Data items
---

(** [grpc.MethodDesc] and [grpc.ServiceDesc]; the types of a method are those its
    handler asserts. *)
Record MethodDesc (Srv : Type) := MkMethodDesc {
  MethodName : string;
  md_req : Type;
  md_resp : Type;
  md_req_proto : ProtoMessage md_req;
  md_resp_proto : ProtoMessage md_resp;
  Handler : Srv -> (md_req -> outcome md_req) -> option (Interceptor W) -> W -> outcome (md_resp * W);
}.
Arguments MkMethodDesc {Srv} MethodName {md_req md_resp _ _}.
Arguments MethodName {Srv}.
Arguments md_req {Srv}.
Arguments md_resp {Srv}.
Arguments md_req_proto {Srv}.
Arguments md_resp_proto {Srv}.
Arguments Handler {Srv}.

Record ServiceDesc (Srv : Type) := MkServiceDesc {
  ServiceName : string;
  Methods : list (MethodDesc Srv);
  Metadata : string;
}.
Arguments MkServiceDesc {Srv}.
Arguments ServiceName {Srv}.
Arguments Methods {Srv}.
Arguments Metadata {Srv}.

Definition full_method {Srv} (sd : ServiceDesc Srv) (md : MethodDesc Srv) : string :=
  "/" +:+ ServiceName sd +:+ "/" +:+ MethodName md.

(** How a server answers the bytes of a request: it decodes them into the message
    the handler allocates, and encodes what the handler returns. *)
Definition answer {Srv} (md : MethodDesc Srv) (srv : Srv) (interceptor : option (Interceptor W))
    (bz : bytes) (w : W) : outcome (bytes * W) :=
  '(resp, w') ← Handler md srv (fun req => @proto_unmarshal _ (md_req_proto md) req bz) interceptor w;
  bz' ← @proto_marshal _ (md_resp_proto md) resp;
  Ok (bz', w').

(** A connection to a server on which [srv] is registered under [sd]: gRPC encodes
    the request, hands it to the method of that name, and decodes the reply.  What a
    gRPC server makes of an error (a status) or of a panic of a handler is part of the
    interceptor here, which may be any function of the handler it is given. *)
Definition serves `{ClientConn W} {Srv} (sd : ServiceDesc Srv) (srv : Srv)
    (interceptor : option (Interceptor W)) : Prop :=
  forall md, md ∈ Methods sd -> forall A B `(!ProtoMessage A, !ProtoMessage B) (req : A) (out : B) (w : W),
    fst (Invoke (full_method sd md) req out w)
    = (bz ← proto_marshal req;
       '(bz', w') ← answer md srv interceptor bz w;
       out ← proto_unmarshal out bz';
       Ok (out, w')).
End Stubs.
Arguments MethodDesc : clear implicits.
Arguments ServiceDesc : clear implicits.
Arguments MkMethodDesc {W Srv} MethodName {md_req md_resp _ _}.
Arguments MkServiceDesc {W Srv}.
Arguments MethodName {W Srv}.
Arguments md_req {W Srv}.
Arguments md_resp {W Srv}.
Arguments md_req_proto {W Srv}.
Arguments md_resp_proto {W Srv}.
Arguments Handler {W Srv}.
Arguments ServiceName {W Srv}.
Arguments Methods {W Srv}.
Arguments Metadata {W Srv}.

(** ** Servers *)

(** [grpc.ServiceRegistrar]: the server refuses (panics on) a method it already
    has.  [Registered] tells what is on it, and [Connect] is a connection to it;
    every call passes the server's interceptor. *)
Class GrpcServer (G W : Type) `{GrpcMetadata} := {
  RegisterService {Srv} : ServiceDesc W Srv -> Srv -> G -> outcome G;
  Registered {Srv} : G -> ServiceDesc W Srv -> Srv -> Prop;
  Connect : G -> ClientConn W;
  server_interceptor : option (Interceptor W);
}.
Class GrpcServerLaws (G W : Type) `{GrpcServer G W} : Prop := {
  RegisterService_registered {Srv} (sd : ServiceDesc W Srv) srv g g' :
    NoDup (map MethodName (Methods sd)) ->
    RegisterService sd srv g = Ok g' -> Registered g' sd srv;
  RegisterService_keeps {Srv Srv'} (sd : ServiceDesc W Srv) srv (sd' : ServiceDesc W Srv') srv' g g' :
    RegisterService sd srv g = Ok g' -> Registered g sd' srv' -> Registered g' sd' srv';
  Registered_serves {Srv} (sd : ServiceDesc W Srv) srv g :
    Registered g sd srv -> serves (H0 := Connect g) sd srv server_interceptor;
}.

(** ** A call through a generated client *)

(** A message its own encoding represents. *)
Definition exact `{ProtoMessage T} (m : T) : Prop :=
  exists bz, proto_marshal m = Ok bz /\ proto_unmarshal (proto_new T) bz = Ok m.

(** Calling [call] returns what [method] returns, run by the server. *)
Definition reaches {W A B} `{GrpcMetadata, !ProtoMessage A, !ProtoMessage B}
    (i : option (Interceptor W)) (FullMethod : string) (c : call W A B) (method : rpc W A B) : Prop :=
  forall req w, exact req ->
    (forall resp w', intercepted i FullMethod method req w = Ok (resp, w') -> exact resp) ->
    fst (c req w) = intercepted i FullMethod method req w.

(** The bytes of [x] are those of a message [m] for the other side. *)
Definition sends `{ProtoMessage A, ProtoMessage B} (x : A) (m : B) : Prop :=
  exists bz, proto_marshal x = Ok bz /\ proto_unmarshal (proto_new B) bz = Ok m.

(** The client may have other Go types for the messages than the server. *)
Lemma unary_call_crosses {W Srv A B A' B'} `{ClientConn W}
    `{!ProtoMessage A, !ProtoMessage B, !ProtoMessage A', !ProtoMessage B'}
    (sd : ServiceDesc W Srv) (srv : Srv) i name FullMethod (method : Srv -> rpc W A B) (x : A') (req : A) w :
  serves sd srv i ->
  MkMethodDesc name (unary_handler FullMethod method) ∈ Methods sd ->
  FullMethod = "/" +:+ ServiceName sd +:+ "/" +:+ name ->
  sends x req ->
  fst (unary_client (B := B') FullMethod x w)
  = ('(resp, w') ← intercepted i FullMethod (method srv) req w;
     bz ← proto_marshal resp; out ← proto_unmarshal (proto_new B') bz; Ok (out, w')).
Proof.
  intros S M -> (bz & Mr & Ur). unfold unary_client.
  pose proof (S _ M _ _ _ _ x (proto_new B') w) as E. unfold full_method in E. cbn [MethodName] in E.
  rewrite E, Mr. unfold answer, unary_handler.
  cbn [mbind outcome_bind md_req md_req_proto md_resp_proto Handler]. rewrite Ur. cbn [mbind outcome_bind].
  destruct (intercepted i _ (method srv) req w) as [[resp w']|e|p|]; cbn [mbind outcome_bind]; try done.
  cbn [md_resp md_resp_proto]. by destruct (proto_marshal resp).
Qed.

Lemma unary_call_reaches {W Srv A B} `{ClientConn W, !ProtoMessage A, !ProtoMessage B}
    (sd : ServiceDesc W Srv) (srv : Srv) i name FullMethod (method : Srv -> rpc W A B) :
  serves sd srv i ->
  MkMethodDesc name (unary_handler FullMethod method) ∈ Methods sd ->
  FullMethod = "/" +:+ ServiceName sd +:+ "/" +:+ name ->
  reaches i FullMethod (unary_client FullMethod) (method srv).
Proof.
  intros S M F req w X R. rewrite (unary_call_crosses sd srv i name FullMethod method req req w S M F X).
  destruct (intercepted i _ (method srv) req w) as [[resp w']|e|p|] eqn:I; cbn [mbind outcome_bind]; try done.
  destruct (R resp w' eq_refl) as (bz & Mr & Ur). rewrite Mr. cbn [mbind outcome_bind]. by rewrite Ur.
Qed.

(** * lockup.v1.Msg *)

Module LockupMsg.

Section Service.
Context {W : Type} `{GrpcMetadata}.
Context {LockReq LockResp ExtendReq ExtendResp SendDelegateAndLockReq SendDelegateAndLockResp
    MultiSendDelegateAndLockReq MultiSendDelegateAndLockResp : Type}.
Context `{!ProtoMessage LockReq, !ProtoMessage LockResp}.
Context `{!ProtoMessage ExtendReq, !ProtoMessage ExtendResp}.
Context `{!ProtoMessage SendDelegateAndLockReq, !ProtoMessage SendDelegateAndLockResp}.
Context `{!ProtoMessage MultiSendDelegateAndLockReq, !ProtoMessage MultiSendDelegateAndLockResp}.

Record MsgServer := MkMsgServer {
  Server_Lock : rpc W LockReq LockResp;
  Server_Extend : rpc W ExtendReq ExtendResp;
  Server_SendDelegateAndLock : rpc W SendDelegateAndLockReq SendDelegateAndLockResp;
  Server_MultiSendDelegateAndLock : rpc W MultiSendDelegateAndLockReq
      MultiSendDelegateAndLockResp;
}.

Record MsgClient := MkMsgClient {
  Client_Lock : call W LockReq LockResp;
  Client_Extend : call W ExtendReq ExtendResp;
  Client_SendDelegateAndLock : call W SendDelegateAndLockReq SendDelegateAndLockResp;
  Client_MultiSendDelegateAndLock : call W MultiSendDelegateAndLockReq
      MultiSendDelegateAndLockResp;
}.

Definition NewMsgClient `{!ClientConn W} : MsgClient :=
  MkMsgClient
    (unary_client "/lockup.v1.Msg/Lock")
    (unary_client "/lockup.v1.Msg/Extend")
    (unary_client "/lockup.v1.Msg/SendDelegateAndLock")
    (unary_client "/lockup.v1.Msg/MultiSendDelegateAndLock").

Definition UnimplementedMsgServer : MsgServer :=
  MkMsgServer
    (fun _ _ => Err (StatusErr Unimplemented "method Lock not implemented"))
    (fun _ _ => Err (StatusErr Unimplemented "method Extend not implemented"))
    (fun _ _ => Err (StatusErr Unimplemented "method SendDelegateAndLock not implemented"))
    (fun _ _ => Err (StatusErr Unimplemented "method MultiSendDelegateAndLock not implemented")).

Definition Msg_Lock_Handler :=
  unary_handler (A := LockReq) (B := LockResp) "/lockup.v1.Msg/Lock" Server_Lock.
Definition Msg_Extend_Handler :=
  unary_handler (A := ExtendReq) (B := ExtendResp) "/lockup.v1.Msg/Extend" Server_Extend.
Definition Msg_SendDelegateAndLock_Handler :=
  unary_handler (A := SendDelegateAndLockReq) (B := SendDelegateAndLockResp)
      "/lockup.v1.Msg/SendDelegateAndLock" Server_SendDelegateAndLock.
Definition Msg_MultiSendDelegateAndLock_Handler :=
  unary_handler (A := MultiSendDelegateAndLockReq) (B := MultiSendDelegateAndLockResp)
      "/lockup.v1.Msg/MultiSendDelegateAndLock" Server_MultiSendDelegateAndLock.

Definition Msg_serviceDesc : ServiceDesc W MsgServer :=
  MkServiceDesc "lockup.v1.Msg"
    [MkMethodDesc "Lock" Msg_Lock_Handler;
     MkMethodDesc "Extend" Msg_Extend_Handler;
     MkMethodDesc "SendDelegateAndLock" Msg_SendDelegateAndLock_Handler;
     MkMethodDesc "MultiSendDelegateAndLock" Msg_MultiSendDelegateAndLock_Handler]
    "lockup/v1/tx.proto".

(** [RegisterMsgServer]. *)
Definition RegisterMsgServer `{!GrpcServer G W} (s : G) (srv : MsgServer) : outcome G :=
  RegisterService Msg_serviceDesc srv s.

(** A client connected to a server on which the service is registered. *)
Lemma LockupMsg_reached `{!GrpcServer G W, !GrpcServerLaws G W} (g : G) (srv : MsgServer) :
  Registered g Msg_serviceDesc srv ->
  let c := NewMsgClient (ClientConn0 := Connect g) in
  reaches server_interceptor "/lockup.v1.Msg/Lock" (Client_Lock c) (Server_Lock srv) /\
  reaches server_interceptor "/lockup.v1.Msg/Extend" (Client_Extend c) (Server_Extend srv) /\
  reaches server_interceptor "/lockup.v1.Msg/SendDelegateAndLock" (Client_SendDelegateAndLock c)
      (Server_SendDelegateAndLock srv) /\
  reaches server_interceptor "/lockup.v1.Msg/MultiSendDelegateAndLock"
      (Client_MultiSendDelegateAndLock c) (Server_MultiSendDelegateAndLock srv).
Proof.
  intros R c. repeat split.
  all: eapply unary_call_reaches; [by apply Registered_serves| |reflexivity].
  all: set_solver.
Qed.
End Service.
End LockupMsg.

(** * lockup.v1.Query *)

Module LockupQueries.

Section Service.
Context {W : Type} `{GrpcMetadata}.
Context {ActiveLocksReq ActiveLocksResp TotalLockedAmountReq TotalLockedAmountResp AccountLocksReq
    AccountLocksResp LocksReq LocksResp : Type}.
Context `{!ProtoMessage ActiveLocksReq, !ProtoMessage ActiveLocksResp}.
Context `{!ProtoMessage TotalLockedAmountReq, !ProtoMessage TotalLockedAmountResp}.
Context `{!ProtoMessage AccountLocksReq, !ProtoMessage AccountLocksResp}.
Context `{!ProtoMessage LocksReq, !ProtoMessage LocksResp}.

Record QueryServer := MkQueryServer {
  Server_ActiveLocks : rpc W ActiveLocksReq ActiveLocksResp;
  Server_TotalLockedAmount : rpc W TotalLockedAmountReq TotalLockedAmountResp;
  Server_AccountLocks : rpc W AccountLocksReq AccountLocksResp;
  Server_Locks : rpc W LocksReq LocksResp;
}.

---

**What you are asked to do:** Look through the data above for the word "unfold". Report each line where it occurs.

**Final answer:**
  intros S M -> (bz & Mr & Ur). unfold unary_client.
  pose proof (S _ M _ _ _ _ x (proto_new B') w) as E. unfold full_method in E. cbn [MethodName] in E.
  rewrite E, Mr. unfold answer, unary_handler.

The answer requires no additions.